[Records from a dataset]

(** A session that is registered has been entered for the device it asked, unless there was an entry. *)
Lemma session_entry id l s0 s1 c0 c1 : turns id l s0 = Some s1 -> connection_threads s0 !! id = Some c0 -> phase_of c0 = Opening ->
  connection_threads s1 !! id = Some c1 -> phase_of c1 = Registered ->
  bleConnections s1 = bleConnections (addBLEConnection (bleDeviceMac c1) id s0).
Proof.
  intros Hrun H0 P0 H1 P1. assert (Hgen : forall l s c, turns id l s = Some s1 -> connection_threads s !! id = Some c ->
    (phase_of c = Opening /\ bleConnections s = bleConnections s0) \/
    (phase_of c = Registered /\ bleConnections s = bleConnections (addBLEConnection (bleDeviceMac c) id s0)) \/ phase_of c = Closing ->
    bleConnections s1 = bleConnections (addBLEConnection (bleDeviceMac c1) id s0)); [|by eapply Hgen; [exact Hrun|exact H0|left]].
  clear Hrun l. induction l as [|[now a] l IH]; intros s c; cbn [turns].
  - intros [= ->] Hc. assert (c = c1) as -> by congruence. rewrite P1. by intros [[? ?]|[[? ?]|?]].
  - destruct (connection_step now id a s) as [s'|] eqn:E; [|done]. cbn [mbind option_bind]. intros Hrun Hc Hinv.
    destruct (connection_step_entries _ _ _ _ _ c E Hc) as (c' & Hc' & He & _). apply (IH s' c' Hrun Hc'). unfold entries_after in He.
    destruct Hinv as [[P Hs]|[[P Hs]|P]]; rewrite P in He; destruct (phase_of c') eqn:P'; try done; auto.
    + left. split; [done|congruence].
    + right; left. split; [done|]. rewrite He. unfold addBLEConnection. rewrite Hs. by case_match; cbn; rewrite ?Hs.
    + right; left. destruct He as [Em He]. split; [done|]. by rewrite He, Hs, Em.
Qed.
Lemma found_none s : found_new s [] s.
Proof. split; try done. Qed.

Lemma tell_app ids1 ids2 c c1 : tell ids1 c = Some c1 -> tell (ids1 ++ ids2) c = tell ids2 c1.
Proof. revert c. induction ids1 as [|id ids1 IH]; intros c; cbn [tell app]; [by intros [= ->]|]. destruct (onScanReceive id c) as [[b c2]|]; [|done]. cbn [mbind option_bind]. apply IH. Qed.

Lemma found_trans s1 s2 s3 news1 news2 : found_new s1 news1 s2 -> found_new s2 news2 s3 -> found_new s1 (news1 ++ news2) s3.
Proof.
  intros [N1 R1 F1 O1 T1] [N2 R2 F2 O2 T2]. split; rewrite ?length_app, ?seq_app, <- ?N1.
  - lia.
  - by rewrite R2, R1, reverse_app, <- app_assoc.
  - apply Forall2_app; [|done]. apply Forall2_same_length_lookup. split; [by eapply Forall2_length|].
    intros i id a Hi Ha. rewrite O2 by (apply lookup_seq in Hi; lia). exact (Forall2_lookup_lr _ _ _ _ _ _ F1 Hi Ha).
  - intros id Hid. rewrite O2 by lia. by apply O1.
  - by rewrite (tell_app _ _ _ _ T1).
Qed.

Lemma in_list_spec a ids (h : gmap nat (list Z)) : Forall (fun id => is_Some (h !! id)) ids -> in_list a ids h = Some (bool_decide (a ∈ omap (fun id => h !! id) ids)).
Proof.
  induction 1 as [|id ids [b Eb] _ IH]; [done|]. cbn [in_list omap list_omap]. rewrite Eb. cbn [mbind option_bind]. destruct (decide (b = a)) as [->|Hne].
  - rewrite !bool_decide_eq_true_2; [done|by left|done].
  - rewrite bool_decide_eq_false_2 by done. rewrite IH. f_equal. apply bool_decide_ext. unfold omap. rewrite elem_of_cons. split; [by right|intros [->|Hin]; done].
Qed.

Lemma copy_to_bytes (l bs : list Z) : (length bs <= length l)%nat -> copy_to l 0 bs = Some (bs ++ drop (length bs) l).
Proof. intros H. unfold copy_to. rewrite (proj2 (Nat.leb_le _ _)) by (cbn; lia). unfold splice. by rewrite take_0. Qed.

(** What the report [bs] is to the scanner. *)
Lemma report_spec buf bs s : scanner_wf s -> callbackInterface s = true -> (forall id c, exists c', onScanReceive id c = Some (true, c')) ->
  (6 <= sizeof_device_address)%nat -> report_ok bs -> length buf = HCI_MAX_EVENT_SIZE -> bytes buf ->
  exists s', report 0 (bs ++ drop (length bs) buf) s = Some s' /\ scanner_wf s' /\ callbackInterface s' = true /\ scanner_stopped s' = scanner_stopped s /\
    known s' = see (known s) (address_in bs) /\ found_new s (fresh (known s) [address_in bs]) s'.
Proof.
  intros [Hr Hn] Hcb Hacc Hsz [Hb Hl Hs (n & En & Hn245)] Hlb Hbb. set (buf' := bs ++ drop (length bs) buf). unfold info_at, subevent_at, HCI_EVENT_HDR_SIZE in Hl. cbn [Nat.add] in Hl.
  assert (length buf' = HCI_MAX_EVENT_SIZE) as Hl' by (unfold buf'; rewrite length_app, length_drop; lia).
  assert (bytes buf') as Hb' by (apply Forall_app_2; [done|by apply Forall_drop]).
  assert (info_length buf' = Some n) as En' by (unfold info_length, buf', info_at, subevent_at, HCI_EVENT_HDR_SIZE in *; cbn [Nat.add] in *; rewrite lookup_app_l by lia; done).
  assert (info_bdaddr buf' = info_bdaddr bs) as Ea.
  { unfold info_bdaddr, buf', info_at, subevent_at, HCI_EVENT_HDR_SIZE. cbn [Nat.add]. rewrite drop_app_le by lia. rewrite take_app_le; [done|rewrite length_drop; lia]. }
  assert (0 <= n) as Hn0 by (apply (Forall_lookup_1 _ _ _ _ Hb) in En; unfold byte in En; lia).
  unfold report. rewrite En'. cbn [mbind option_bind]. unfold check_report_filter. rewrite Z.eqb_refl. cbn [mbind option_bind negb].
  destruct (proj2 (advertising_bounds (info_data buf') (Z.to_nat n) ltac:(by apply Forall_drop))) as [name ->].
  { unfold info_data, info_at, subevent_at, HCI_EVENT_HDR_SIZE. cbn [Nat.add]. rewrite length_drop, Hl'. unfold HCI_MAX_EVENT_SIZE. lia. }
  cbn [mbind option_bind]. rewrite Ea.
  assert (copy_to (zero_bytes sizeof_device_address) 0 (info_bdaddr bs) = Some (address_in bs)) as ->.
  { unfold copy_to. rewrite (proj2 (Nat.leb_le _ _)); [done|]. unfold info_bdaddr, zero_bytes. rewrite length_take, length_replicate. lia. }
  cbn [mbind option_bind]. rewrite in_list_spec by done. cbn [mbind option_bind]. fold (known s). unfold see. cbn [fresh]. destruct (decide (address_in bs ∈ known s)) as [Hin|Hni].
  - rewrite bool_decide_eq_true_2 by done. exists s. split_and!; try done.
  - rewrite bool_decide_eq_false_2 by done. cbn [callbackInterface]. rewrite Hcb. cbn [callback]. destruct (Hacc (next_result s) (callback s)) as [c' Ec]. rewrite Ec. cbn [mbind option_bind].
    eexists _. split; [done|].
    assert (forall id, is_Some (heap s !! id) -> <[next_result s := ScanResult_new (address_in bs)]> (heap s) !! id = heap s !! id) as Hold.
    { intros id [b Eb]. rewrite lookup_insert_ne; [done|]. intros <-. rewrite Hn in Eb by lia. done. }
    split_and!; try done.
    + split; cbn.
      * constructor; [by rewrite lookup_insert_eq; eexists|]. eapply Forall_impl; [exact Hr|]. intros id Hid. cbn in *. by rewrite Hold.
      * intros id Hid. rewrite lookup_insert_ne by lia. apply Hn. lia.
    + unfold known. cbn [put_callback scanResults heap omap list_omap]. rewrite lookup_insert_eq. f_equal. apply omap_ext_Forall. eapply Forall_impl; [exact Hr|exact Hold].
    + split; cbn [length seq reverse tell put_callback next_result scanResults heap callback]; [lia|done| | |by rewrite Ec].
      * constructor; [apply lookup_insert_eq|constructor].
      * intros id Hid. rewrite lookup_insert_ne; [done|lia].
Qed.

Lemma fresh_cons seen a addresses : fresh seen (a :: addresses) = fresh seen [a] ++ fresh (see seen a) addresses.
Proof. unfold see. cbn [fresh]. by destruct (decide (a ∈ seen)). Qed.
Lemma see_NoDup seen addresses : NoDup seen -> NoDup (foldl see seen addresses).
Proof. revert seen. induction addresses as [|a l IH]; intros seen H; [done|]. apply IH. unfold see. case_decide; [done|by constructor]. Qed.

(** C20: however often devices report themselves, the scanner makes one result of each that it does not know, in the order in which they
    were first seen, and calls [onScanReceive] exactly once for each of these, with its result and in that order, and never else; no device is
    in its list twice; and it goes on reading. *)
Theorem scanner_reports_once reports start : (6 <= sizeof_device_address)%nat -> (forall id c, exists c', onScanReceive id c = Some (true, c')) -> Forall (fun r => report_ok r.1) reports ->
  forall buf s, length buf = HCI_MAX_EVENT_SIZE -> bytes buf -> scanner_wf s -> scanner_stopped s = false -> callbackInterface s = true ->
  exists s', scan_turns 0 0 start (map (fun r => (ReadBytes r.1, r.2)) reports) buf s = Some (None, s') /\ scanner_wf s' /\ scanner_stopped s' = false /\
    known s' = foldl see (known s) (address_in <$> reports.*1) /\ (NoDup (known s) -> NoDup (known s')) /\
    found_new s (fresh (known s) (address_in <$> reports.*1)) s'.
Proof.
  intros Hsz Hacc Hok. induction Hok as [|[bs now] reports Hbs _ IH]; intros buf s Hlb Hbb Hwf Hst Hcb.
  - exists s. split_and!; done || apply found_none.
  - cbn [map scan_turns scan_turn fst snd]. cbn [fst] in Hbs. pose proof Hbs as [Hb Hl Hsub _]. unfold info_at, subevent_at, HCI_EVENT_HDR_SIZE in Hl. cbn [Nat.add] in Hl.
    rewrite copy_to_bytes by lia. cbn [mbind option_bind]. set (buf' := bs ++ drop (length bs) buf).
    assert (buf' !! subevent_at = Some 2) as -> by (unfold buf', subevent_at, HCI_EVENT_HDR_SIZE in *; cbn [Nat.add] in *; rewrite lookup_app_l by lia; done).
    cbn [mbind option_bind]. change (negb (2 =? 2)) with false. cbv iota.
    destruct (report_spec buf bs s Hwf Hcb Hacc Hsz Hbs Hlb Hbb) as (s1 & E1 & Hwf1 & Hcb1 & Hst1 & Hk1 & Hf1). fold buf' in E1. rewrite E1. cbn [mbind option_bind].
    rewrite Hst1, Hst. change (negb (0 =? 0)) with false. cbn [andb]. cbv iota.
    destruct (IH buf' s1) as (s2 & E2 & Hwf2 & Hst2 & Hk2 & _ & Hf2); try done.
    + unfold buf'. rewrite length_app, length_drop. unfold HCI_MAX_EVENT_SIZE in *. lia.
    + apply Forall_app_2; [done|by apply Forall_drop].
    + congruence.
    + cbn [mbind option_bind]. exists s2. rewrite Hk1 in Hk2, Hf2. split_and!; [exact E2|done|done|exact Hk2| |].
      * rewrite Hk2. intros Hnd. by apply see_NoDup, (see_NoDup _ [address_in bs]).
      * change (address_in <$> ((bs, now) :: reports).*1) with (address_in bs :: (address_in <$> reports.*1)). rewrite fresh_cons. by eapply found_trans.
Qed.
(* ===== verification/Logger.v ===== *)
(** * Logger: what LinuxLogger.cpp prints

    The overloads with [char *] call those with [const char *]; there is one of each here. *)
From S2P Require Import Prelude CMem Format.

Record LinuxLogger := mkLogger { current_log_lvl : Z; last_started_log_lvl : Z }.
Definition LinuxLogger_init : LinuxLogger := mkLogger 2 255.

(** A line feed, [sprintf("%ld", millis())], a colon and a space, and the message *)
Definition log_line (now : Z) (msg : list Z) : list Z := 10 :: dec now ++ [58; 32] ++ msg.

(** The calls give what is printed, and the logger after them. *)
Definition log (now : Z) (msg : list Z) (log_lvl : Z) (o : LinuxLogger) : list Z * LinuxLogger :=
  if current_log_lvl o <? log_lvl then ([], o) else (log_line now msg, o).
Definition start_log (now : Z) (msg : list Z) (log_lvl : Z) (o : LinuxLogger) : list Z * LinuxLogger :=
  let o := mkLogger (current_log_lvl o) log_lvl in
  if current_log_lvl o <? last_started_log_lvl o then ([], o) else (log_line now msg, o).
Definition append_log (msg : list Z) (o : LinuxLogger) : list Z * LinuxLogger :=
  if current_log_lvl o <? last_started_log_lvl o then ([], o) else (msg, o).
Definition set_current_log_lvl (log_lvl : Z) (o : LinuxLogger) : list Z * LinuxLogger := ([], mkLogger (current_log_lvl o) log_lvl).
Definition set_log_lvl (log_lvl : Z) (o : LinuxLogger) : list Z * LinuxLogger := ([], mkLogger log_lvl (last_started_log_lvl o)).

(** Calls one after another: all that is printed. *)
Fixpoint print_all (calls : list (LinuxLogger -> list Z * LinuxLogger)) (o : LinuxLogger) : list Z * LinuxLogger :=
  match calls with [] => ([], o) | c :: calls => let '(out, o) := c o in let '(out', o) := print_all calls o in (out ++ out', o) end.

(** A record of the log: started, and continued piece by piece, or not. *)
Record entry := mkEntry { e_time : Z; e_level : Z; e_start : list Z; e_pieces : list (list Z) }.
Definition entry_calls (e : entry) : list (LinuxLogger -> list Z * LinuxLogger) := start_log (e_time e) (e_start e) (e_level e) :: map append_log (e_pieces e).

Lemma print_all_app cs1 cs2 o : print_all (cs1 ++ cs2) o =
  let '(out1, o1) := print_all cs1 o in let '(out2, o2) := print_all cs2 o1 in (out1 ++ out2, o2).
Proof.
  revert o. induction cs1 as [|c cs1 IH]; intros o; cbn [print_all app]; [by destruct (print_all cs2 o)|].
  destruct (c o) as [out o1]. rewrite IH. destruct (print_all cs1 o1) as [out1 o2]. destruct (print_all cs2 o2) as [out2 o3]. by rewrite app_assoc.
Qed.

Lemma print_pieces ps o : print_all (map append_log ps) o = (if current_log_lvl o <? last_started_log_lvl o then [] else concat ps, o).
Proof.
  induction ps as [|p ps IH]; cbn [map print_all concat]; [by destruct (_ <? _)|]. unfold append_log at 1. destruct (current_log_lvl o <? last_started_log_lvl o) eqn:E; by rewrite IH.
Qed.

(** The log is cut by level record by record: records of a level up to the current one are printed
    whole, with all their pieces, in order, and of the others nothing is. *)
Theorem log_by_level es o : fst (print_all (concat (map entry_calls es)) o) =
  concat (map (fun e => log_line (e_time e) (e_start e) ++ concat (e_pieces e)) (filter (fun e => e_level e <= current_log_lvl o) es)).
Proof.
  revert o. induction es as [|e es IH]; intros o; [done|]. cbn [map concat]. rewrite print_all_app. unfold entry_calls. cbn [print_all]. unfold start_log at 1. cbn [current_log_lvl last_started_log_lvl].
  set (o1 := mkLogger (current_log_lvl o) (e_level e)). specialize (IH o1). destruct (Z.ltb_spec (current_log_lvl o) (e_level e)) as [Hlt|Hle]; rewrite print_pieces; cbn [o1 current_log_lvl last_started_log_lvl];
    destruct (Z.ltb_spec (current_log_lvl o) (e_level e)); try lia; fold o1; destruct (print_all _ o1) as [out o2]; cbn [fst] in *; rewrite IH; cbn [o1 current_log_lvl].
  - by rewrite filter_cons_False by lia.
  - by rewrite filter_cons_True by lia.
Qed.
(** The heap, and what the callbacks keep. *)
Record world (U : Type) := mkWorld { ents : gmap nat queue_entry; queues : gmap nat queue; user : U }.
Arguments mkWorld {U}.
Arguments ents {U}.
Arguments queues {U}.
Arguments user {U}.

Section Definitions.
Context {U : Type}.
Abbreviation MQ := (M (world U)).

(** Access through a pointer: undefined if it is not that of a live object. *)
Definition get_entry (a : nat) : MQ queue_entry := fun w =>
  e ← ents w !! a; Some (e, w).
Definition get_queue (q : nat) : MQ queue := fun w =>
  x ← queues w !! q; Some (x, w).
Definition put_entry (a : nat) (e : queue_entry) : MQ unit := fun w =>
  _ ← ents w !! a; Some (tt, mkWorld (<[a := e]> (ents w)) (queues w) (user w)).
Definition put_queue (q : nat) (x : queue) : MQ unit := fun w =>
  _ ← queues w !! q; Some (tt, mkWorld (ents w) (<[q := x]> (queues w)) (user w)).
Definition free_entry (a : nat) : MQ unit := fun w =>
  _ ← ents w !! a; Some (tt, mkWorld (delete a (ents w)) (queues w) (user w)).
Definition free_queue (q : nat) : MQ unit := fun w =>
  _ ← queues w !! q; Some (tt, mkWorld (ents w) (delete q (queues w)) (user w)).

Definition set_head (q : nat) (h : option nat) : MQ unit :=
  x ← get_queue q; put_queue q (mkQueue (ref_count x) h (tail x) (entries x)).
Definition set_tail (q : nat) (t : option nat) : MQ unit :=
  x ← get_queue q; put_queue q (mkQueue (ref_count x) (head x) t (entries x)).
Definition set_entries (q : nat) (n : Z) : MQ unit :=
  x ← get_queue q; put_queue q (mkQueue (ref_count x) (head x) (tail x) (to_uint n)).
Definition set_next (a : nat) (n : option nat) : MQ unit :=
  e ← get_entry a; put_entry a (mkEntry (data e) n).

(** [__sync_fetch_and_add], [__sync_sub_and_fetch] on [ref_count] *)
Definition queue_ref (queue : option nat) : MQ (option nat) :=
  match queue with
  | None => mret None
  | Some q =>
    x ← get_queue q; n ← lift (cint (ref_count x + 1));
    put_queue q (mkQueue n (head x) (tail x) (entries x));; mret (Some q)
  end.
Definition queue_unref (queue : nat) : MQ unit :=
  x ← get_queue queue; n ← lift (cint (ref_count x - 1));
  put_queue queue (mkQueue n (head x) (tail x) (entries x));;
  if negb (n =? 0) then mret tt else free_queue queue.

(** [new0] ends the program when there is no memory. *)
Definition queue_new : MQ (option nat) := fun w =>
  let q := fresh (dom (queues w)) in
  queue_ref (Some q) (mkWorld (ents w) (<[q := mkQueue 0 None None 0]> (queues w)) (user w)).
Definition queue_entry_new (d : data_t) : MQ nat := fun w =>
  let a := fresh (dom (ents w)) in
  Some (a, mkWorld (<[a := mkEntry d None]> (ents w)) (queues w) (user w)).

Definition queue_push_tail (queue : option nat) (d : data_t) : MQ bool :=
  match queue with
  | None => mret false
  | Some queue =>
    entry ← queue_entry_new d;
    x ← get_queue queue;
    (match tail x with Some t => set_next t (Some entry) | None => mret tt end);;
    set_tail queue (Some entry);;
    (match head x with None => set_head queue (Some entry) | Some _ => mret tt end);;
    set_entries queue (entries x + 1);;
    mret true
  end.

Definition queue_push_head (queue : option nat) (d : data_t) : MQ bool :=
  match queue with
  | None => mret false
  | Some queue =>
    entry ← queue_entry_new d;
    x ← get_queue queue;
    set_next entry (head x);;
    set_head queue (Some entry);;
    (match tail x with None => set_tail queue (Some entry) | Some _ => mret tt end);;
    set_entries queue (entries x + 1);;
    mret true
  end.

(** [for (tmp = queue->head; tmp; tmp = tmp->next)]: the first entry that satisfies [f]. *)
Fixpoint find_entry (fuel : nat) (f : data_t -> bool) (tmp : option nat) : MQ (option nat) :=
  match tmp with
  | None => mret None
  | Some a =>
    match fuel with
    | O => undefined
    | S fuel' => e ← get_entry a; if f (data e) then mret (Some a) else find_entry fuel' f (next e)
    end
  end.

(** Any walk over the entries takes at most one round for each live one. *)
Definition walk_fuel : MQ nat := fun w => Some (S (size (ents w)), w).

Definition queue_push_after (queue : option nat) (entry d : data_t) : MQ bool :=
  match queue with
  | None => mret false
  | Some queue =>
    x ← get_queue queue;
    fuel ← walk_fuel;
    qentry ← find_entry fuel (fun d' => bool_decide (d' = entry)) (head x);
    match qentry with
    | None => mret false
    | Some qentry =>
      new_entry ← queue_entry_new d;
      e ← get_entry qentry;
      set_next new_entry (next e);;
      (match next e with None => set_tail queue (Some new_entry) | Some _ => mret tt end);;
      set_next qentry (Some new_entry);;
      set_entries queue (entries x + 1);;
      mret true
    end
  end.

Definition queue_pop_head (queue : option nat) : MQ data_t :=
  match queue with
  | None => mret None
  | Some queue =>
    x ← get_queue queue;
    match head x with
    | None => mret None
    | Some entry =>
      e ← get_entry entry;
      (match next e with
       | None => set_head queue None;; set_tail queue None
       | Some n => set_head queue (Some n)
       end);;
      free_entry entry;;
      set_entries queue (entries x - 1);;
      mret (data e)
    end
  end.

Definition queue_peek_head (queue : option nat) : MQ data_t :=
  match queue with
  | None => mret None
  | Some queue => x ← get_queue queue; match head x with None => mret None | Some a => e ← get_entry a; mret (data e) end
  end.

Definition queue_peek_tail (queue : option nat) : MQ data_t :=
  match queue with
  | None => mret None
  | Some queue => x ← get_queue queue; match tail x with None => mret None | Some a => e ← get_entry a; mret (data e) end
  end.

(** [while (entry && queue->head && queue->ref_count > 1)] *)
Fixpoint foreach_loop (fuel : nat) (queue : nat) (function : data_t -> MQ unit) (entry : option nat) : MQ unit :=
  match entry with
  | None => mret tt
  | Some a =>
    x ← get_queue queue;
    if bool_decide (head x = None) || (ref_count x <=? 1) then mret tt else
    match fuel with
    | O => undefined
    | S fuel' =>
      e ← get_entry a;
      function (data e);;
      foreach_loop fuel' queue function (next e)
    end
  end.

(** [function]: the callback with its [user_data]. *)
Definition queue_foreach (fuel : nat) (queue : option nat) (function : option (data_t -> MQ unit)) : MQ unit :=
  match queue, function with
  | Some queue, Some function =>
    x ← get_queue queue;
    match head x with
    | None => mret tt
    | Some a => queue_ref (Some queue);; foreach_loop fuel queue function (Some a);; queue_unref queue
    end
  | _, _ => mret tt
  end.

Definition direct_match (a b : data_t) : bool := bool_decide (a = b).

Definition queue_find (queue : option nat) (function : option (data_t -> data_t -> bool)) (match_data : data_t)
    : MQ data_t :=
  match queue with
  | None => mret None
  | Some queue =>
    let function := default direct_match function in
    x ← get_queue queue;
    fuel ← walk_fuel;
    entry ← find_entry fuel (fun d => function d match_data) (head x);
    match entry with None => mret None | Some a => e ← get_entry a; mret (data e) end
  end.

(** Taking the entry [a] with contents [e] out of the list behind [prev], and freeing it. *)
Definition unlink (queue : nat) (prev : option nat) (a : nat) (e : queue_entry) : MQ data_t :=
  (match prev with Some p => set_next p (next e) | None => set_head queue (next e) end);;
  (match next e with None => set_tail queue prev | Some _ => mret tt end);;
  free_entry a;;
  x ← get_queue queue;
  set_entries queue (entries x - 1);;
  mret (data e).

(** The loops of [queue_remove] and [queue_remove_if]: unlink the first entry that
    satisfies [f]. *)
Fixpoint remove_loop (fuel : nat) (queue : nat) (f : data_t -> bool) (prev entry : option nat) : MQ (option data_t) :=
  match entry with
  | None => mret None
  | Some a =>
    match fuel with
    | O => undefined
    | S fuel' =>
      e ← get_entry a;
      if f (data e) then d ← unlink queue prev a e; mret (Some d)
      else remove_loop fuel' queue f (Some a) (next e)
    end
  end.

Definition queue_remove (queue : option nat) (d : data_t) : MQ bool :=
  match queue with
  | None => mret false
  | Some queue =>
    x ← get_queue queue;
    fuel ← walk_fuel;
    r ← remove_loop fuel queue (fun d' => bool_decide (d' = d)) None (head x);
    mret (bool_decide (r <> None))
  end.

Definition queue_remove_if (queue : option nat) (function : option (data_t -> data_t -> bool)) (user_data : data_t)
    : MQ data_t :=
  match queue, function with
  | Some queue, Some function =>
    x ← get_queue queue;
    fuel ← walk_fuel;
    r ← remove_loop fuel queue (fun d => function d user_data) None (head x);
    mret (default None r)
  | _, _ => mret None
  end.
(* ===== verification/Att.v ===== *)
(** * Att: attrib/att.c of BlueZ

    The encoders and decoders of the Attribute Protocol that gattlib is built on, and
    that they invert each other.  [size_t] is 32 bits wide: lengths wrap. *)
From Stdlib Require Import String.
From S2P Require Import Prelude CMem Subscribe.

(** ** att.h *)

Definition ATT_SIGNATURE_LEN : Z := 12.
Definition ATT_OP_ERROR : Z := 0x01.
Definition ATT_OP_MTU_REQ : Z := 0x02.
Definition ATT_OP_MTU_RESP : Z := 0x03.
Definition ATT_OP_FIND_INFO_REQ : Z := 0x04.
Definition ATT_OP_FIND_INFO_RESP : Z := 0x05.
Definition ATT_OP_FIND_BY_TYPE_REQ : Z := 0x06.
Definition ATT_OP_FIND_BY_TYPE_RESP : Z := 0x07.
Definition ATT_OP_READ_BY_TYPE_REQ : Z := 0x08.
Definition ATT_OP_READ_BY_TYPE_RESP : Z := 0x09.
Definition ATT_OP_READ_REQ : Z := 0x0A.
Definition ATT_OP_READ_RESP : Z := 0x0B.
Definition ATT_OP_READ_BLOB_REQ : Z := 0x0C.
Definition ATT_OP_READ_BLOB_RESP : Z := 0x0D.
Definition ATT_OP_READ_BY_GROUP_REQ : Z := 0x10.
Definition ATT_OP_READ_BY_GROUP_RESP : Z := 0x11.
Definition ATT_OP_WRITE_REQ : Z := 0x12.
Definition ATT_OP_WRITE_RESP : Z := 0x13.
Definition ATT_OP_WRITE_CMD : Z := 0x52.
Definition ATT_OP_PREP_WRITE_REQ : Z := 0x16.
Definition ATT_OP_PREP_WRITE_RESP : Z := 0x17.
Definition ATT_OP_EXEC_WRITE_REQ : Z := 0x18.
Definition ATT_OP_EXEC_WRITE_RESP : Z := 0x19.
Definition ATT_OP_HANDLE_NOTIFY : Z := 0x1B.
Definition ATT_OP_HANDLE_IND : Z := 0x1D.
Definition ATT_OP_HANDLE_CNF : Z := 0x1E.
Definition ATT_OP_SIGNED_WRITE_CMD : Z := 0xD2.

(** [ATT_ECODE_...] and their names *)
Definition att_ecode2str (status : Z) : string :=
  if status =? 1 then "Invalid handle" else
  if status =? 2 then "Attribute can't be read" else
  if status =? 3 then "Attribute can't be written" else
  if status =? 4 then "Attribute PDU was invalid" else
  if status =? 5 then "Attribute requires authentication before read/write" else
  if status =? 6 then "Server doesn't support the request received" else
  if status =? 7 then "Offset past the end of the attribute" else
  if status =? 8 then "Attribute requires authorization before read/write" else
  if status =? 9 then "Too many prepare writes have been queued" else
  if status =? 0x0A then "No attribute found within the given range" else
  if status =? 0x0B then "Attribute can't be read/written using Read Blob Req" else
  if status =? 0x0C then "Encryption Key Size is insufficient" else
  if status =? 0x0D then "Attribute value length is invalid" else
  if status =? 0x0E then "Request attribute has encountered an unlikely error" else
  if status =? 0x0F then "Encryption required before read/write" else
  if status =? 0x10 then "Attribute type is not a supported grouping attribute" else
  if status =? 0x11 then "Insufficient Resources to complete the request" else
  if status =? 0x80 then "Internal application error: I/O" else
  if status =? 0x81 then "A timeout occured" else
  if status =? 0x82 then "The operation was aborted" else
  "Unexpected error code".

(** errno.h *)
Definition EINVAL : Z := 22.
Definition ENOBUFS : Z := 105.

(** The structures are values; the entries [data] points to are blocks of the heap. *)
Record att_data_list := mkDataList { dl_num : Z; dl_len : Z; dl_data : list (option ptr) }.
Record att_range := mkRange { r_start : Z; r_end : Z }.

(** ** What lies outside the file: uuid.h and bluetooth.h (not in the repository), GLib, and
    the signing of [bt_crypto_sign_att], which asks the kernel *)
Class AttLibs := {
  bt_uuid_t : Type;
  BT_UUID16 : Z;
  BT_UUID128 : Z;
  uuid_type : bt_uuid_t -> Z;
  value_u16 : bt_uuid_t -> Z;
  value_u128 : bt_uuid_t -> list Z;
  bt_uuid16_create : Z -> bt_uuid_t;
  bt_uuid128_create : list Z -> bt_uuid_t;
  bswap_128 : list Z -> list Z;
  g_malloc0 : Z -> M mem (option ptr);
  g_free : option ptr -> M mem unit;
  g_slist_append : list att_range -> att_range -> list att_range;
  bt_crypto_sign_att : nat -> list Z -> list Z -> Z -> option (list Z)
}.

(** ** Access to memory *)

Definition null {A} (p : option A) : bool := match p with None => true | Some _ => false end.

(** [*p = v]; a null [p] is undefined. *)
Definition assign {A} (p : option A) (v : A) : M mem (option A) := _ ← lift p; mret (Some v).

#### [Action item]
Look above for the line with "c1) id s0)."; retype exactly that line, every line after it up to the line with "clear Hrun l.", and that line too, nothing else.

#### [Answer to the exercise]
  bleConnections s1 = bleConnections (addBLEConnection (bleDeviceMac c1) id s0).
Proof.
  intros Hrun H0 P0 H1 P1. assert (Hgen : forall l s c, turns id l s = Some s1 -> connection_threads s !! id = Some c ->
    (phase_of c = Opening /\ bleConnections s = bleConnections s0) \/
    (phase_of c = Registered /\ bleConnections s = bleConnections (addBLEConnection (bleDeviceMac c) id s0)) \/ phase_of c = Closing ->
    bleConnections s1 = bleConnections (addBLEConnection (bleDeviceMac c1) id s0)); [|by eapply Hgen; [exact Hrun|exact H0|left]].
  clear Hrun l. induction l as [|[now a] l IH]; intros s c; cbn [turns].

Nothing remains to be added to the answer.